MS have demonstrated its feasibility and non-inferiority compared to wires for guiding BCS in nonpalpable breast tumors(4). Moreover, MS have proved to present several advantages over wires. One of the key advantages of MS is the possibility of dissociating placement, and surgical timing, consequently facilitating surgical scheduling(5). We found that independent radiologist and surgeons programming made surgical scheduling much more efficient, as the placement of wire prior to surgery delayed surgery timing, being one of the main reasons for which we substituted wires for MS.

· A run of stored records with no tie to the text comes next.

(** X18.  Every failure of the lookup (a missing proxy, a URI that
    cannot be encoded, a rejected request, a body that is not JSON, a
    status other than success) is answered by the network error of
    code FAILED_TO_GET_NODE_INFO whose reason is the thrown value
    converted to a string; for an [Error] with a name and a message
    that is the name, a colon and the message. *)
Theorem getNodeInfo_failure_reply req w l err :
  member "lang" (req_query req) = Normal l ->
  lookup_info (req_body req) (lang_or_default l) = Throw err ->
  answers (getNodeInfo req) w
    = [Failed (NetworkError "FAILED_TO_GET_NODE_INFO" "Failed to get node info"
                 ("Reason: " +:+ ToString err))]
  /\ (forall name msg ps,
        err = VError name msg ps -> name <> "" -> msg <> "" ->
        ToString err = name +:+ ": " +:+ msg).
Proof.
  intros Hl Herr. split.
  - unfold answers. rewrite (getNodeInfo_run _ _ _ Hl). simpl.
    rewrite drop_app_length. unfold node_info_reply. by rewrite Herr.
  - intros name msg ps -> Hname Hmsg. simpl.
    destruct (String.eqb msg "") eqn:E1;
      [apply String.eqb_eq in E1; congruence|].
    destruct (String.eqb name "") eqn:E2;
      [apply String.eqb_eq in E2; congruence|].
    reflexivity.
Qed.

(** X19.  A request without a proxy (an undefined or null body) is
    answered, not rejected: reading [proxy.server] throws inside the
    [try] block and the reply is the FAILED_TO_GET_NODE_INFO error. *)
Theorem getNodeInfo_missing_proxy req w l :
  member "lang" (req_query req) = Normal l ->
  req_body req = VUndefined \/ req_body req = VNull ->
  (getNodeInfo req w).1 = Normal tt
  /\ exists err,
       answers (getNodeInfo req) w = [Failed err]
       /\ type err = Network
       /\ code err = "FAILED_TO_GET_NODE_INFO".
Proof.
  intros Hl Hbody.
  apply (member_throws "server") in Hbody. destruct Hbody as [e He].
  rewrite (getNodeInfo_run _ _ _ Hl). split; [reflexivity|].
  unfold answers. rewrite (getNodeInfo_run _ _ _ Hl). simpl.
  rewrite drop_app_length.
  unfold node_info_reply, lookup_info. rewrite He.
  eexists. repeat split; reflexivity.
Qed.

(** X20.  A query that is undefined or null makes [getNodeInfo] throw
    before its first [try]: the handler rejects and sends no reply. *)
Theorem getNodeInfo_unreadable_query req w :
  req_query req = VUndefined \/ req_query req = VNull ->
  (exists e, (getNodeInfo req w).1 = Throw e)
  /\ answers (getNodeInfo req) w = [].
Proof.
  intros Hq. apply (member_throws "lang") in Hq. destruct Hq as [e He].
  unfold answers, getNodeInfo, bind, eval. rewrite He. simpl.
  rewrite drop_all. eauto.
Qed.

Lemma lookup_remove_prop (k : string) (ps : list (string * value)) :
  lookup_prop k (remove_prop k ps) = None.
Proof.
  induction ps as [|[k' v] ps IH]; simpl; [done|].
  destruct (String.eqb k' k) eqn:E; simpl; [done|]. by rewrite E.
Qed.

Lemma lookup_remove_prop_ne (k k' : string) (ps : list (string * value)) :
  k' <> k -> lookup_prop k' (remove_prop k ps) = lookup_prop k' ps.
Proof.
  intros Hne. induction ps as [|[k0 v] ps IH]; simpl; [done|].
  destruct (String.eqb k0 k) eqn:E; simpl.
  - apply String.eqb_eq in E. subst k0.
    destruct (String.eqb k k') eqn:E'; [|done].
    apply String.eqb_eq in E'. congruence.
  - by rewrite IH.
Qed.

(** X21.  The lookup succeeds only on a body that parses to data
    whose [status] is the string [success]; the info it yields is
    that data without [status] and with every other property as it
    was. *)
Theorem read_info_strips_status (resp info : value) :
  read_info resp = Normal info ->
  exists body data,
    member "body" resp = Normal body
    /\ JSON_parse (ToString body) = Normal data
    /\ member "status" data = Normal (VStr "success")
    /\ info = delete_member "status" data
    /\ member "status" info = Normal VUndefined
    /\ forall k, k <> "status" -> member k info = member k data.
Proof.
  unfold read_info. intros Hinfo.
  destruct (member "body" resp) as [body|] eqn:Hbody; [|discriminate].
  destruct (JSON_parse (ToString body)) as [data|] eqn:Hdata; [|discriminate].
  destruct (member "status" data) as [status|] eqn:Hstatus; [|discriminate].
  destruct (strict_eq_str status "success") eqn:Hs; simpl in Hinfo.
  2: { destruct (member "message" data); discriminate. }
  apply strict_eq_str_true in Hs. subst status.
  inversion Hinfo; subst info.
  exists body, data. repeat split; try assumption; try reflexivity.
  - destruct data; simpl in *; try discriminate;
      by rewrite lookup_remove_prop.
  - intros k Hk. destruct data; simpl in *; try reflexivity;
      by rewrite lookup_remove_prop_ne.
Qed.

(** X22.  A lookup that answers with a status other than [success]
    is reported with the message of the answer: when the message is a
    non-empty string, the callback throws an [Error] that converts to
    [Error: ] followed by that message. *)
Theorem read_info_reports_message (resp body data status : value) (msg : string) :
  member "body" resp = Normal body ->
  JSON_parse (ToString body) = Normal data ->
  member "status" data = Normal status ->
  status <> VStr "success" ->
  member "message" data = Normal (VStr msg) ->
  msg <> "" ->
  exists err,
    read_info resp = Throw err
    /\ ToString err = "Error: " +:+ msg.
Proof.
  intros Hbody Hdata Hstatus Hne Hmsg Hnonempty.
  unfold read_info. rewrite Hbody, Hdata, Hstatus.
  apply strict_eq_str_false in Hne. rewrite Hne. simpl. rewrite Hmsg.
  eexists. split; [reflexivity|]. simpl.
  destruct (String.eqb msg "") eqn:E; [|reflexivity].
  apply String.eqb_eq in E. congruence.
Qed.

(** X23.  What [POST /api/storage] stores is what [GET /api/storage]
    serves: the JSON text of the posted body; and a download request
    whose remote call fails leaves it so. *)
Theorem storage_survives_failed_download (data : value) w file e :
  In (EDownload file (Throw e))
    (calls (VStr "download")
       (mkWorld (storage_post data (app w)) (remote w) (trace w) (sent w))) ->
  storage_get (storage_post data (app w)) = stringify_body data
  /\ storage_get
       (app (after (VStr "download")
               (mkWorld (storage_post data (app w)) (remote w)
                  (trace w) (sent w))))
     = stringify_body data.
Proof.
  intros Hin.
  assert (Hget : storage_get (storage_post data (app w)) = stringify_body data)
    by apply read_write.
  split; [exact Hget|].
  revert Hin. unfold calls, after.
  destruct (gistBackup_path (VStr "download")
              (mkWorld (storage_post data (app w)) (remote w)
                 (trace w) (sent w)));
    cbn [fst snd app remote trace sent];
    rewrite ?drop_app_length, ?drop_all; intros Hin;
    try exact Hget; try discriminate.
  all: exfalso; unfold download_prefix, restore_calls in Hin; simpl in Hin;
    repeat match type of Hin with
           | context [if ?b then _ else _] => destruct b eqn:?; simpl in Hin
           | context [match ?c with Normal _ => _ | Throw _ => _ end] =>
               destruct c eqn:?; simpl in Hin
           | _ \/ _ => destruct Hin as [Hin|Hin]
           | False => destruct Hin
           end; discriminate.
Qed.

End OtherBehaviour.

(** * The further properties on concrete requests *)

Section MoreConcrete.
Import Scenario MemServices.

Ltac pick_event := repeat (first [left; reflexivity | right]).

(** A store in which no settings were ever written. *)
Lemma unreadable_settings_rejects_witness :
  (settings_of (app (world (Mem.mkStore false ∅ (VObj []) (VObj []))
                       empty_service)) = VUndefined
   \/ settings_of (app (world (Mem.mkStore false ∅ (VObj []) (VObj []))
                          empty_service)) = VNull)
  /\ replies (VStr "upload")
       (world (Mem.mkStore false ∅ (VObj []) (VObj [])) empty_service) = [].
Proof.
  assert (Hnone : settings_of
                    (app (world (Mem.mkStore false ∅ (VObj []) (VObj []))
                            empty_service)) = VUndefined
                  \/ settings_of
                       (app (world (Mem.mkStore false ∅ (VObj []) (VObj []))
                               empty_service)) = VNull)
    by (left; reflexivity).
  split; [exact Hnone|].
  destruct (unreadable_settings_rejects (VStr "upload") _ Hnone)
    as (_ & Hreplies & _).
  exact Hreplies.
Defined.

(** One reply to an upload that the remote service rejects. *)
Lemma exactly_one_reply_witness :
  settings_of (app (configured false (failing_service rejected))) <> VUndefined
  /\ settings_of (app (configured false (failing_service rejected))) <> VNull
  /\ settles (VStr "upload") (configured false (failing_service rejected))
     = Normal tt.
Proof.
  assert (Hu : settings_of (app (configured false (failing_service rejected)))
               <> VUndefined) by discriminate.
  assert (Hn : settings_of (app (configured false (failing_service rejected)))
               <> VNull) by discriminate.
  repeat (split; [assumption|]).
  destruct (exactly_one_reply (VStr "upload") _ Hu Hn) as (Hsettles & _).
  exact Hsettles.
Defined.

(** The credential across a successful upload. *)
Lemma upload_changes_only_syncTime_witness :
  "gistToken" <> "syncTime"
  /\ member "gistToken"
       (settings_of (app (after (VStr "upload") (configured false empty_service))))
     = Normal token.
Proof.
  assert (Hk : "gistToken" <> "syncTime") by discriminate.
  split; [exact Hk|].
  rewrite (upload_changes_only_syncTime (configured false empty_service)
             "gistToken" Hk).
  reflexivity.
Defined.

(** The record across a rejected upload. *)
Lemma rollback_restores_record_witness :
  settings_of (app (configured false (failing_service rejected)))
    = VObj [("gistToken", token); ("syncTime", VNum 1690000000000)]
  /\ lookup_prop "syncTime"
       [("gistToken", token); ("syncTime", VNum 1690000000000)]
     = Some (VNum 1690000000000)
  /\ In (EUpload "Sub-Store" (VStr "{}") (Throw rejected))
       (calls (VStr "upload") (configured false (failing_service rejected)))
  /\ settings_of
       (app (after (VStr "upload") (configured false (failing_service rejected))))
     = VObj [("gistToken", token); ("syncTime", VNum 1690000000000)].
Proof.
  assert (Hs : settings_of (app (configured false (failing_service rejected)))
               = VObj [("gistToken", token); ("syncTime", VNum 1690000000000)])
    by reflexivity.
  assert (Hu : lookup_prop "syncTime"
                 [("gistToken", token); ("syncTime", VNum 1690000000000)]
               = Some (VNum 1690000000000)) by reflexivity.
  assert (Hin : In (EUpload "Sub-Store" (VStr "{}") (Throw rejected))
                  (calls (VStr "upload")
                     (configured false (failing_service rejected)))).
  { vm_compute. pick_event. }
  repeat (split; [assumption|]).
  exact (rollback_restores_record _ _ _ _ _ _ Hs Hu Hin).
Defined.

We successfully reported placement of the MS in the lesion, either centrally or laterally, as well as, detection of the MS, and excision of the lesion in every case. No complications were registered during MS placement or excision. We have also used MS for bracketing breast lesions, with good results. In conclusion, it can be stated that the MS technique presents a short learning curves for radiologists and surgeons, in agreement with other studies(5) (6). Although, it must be considered that our multidisciplinary breast unit diagnoses, and treats over 360 breast cancer per year, and the MS were placed by four breast radiologists with a broad experience in wire placement and excised by six experienced breast surgeons. Therefore, the learning curve may not be reproductible in every unit, and may depend on the experience of radiologists, and breast surgeons.
The strength of our study is the finding on the surgical specimen volume. To our knowledge, only one article has demonstrated a statistical difference in terms of the size of the surgical specimen when comparing guiding techniques. Micha et. al. found that the surgical specimens weight was smaller in the BCS group guided with MS than wires, with a statistically significant difference (7). We measured volume (cm3) instead of weight, finding smaller surgical specimens when MS was used for guidance compared to wires, being this difference statistically significant. It has been demonstrated that when resecting breast tissue, excising smaller volumes leads to better cosmetics results, as the breast defect is reduced (8). Although, a recent review concludes that there is no evidence that MS reduce surgical specimen volume, our findings, along with further studies, may change this assumption in the near future (4).
Cosmetic outcomes are not only determined by the volume of the surgical specimen, but it is also negatively influenced by possible re-excision procedures, and the increase in scar length(9). Re-excision rates for MS have been reported in the literature ranging from 11.2 to 21,9%(10). Gera et. al. published a re-excision rate of 11,25% in a pooled analysis that included 1559 MS procedures (4). We present a low re-excision percentage, although no statistical difference was found between MS and wires. In addition, while we resected smaller breast volume in the MS group, no increase in close and/or positive margins was found; thus, there were no more re-excision procedures in this group.
Another important advantage that we found when we started to use MS was that it can be localized with the Sentimag→ probe before skin incision, making it possible to design the surgical approach, reducing breast dissection, and scar length, contributing to obtaining better cosmetic results. Possibly, the capability of designing the surgical approach before the incision is performed has contributed to reduce del surgical specimen volume.
Surgical time was very variable, ranging from 90 to 200 min, and 90 to 260 min in the MS group and the wires group, respectively, not finding a statistical difference. This time range can be explained because some patients underwent unilateral or bilateral oncoplastic surgeries to assure good cosmetic results at the expenses of extending surgical time.
The most important drawback that MS present is the cost, as they are much more expensive than wires, but we ought to consider that overall cost can be reduced by more efficient surgical, and radiological timing. However, further research in cost-efficiency is needed(11).
The main limitation of our study is that it is a single-institution retrospective observational study. Although we are not the first to find smaller surgical specimens after BCS guided with MS, further studies, ideally multi-center prospective randomized trials are needed to confirm these findings.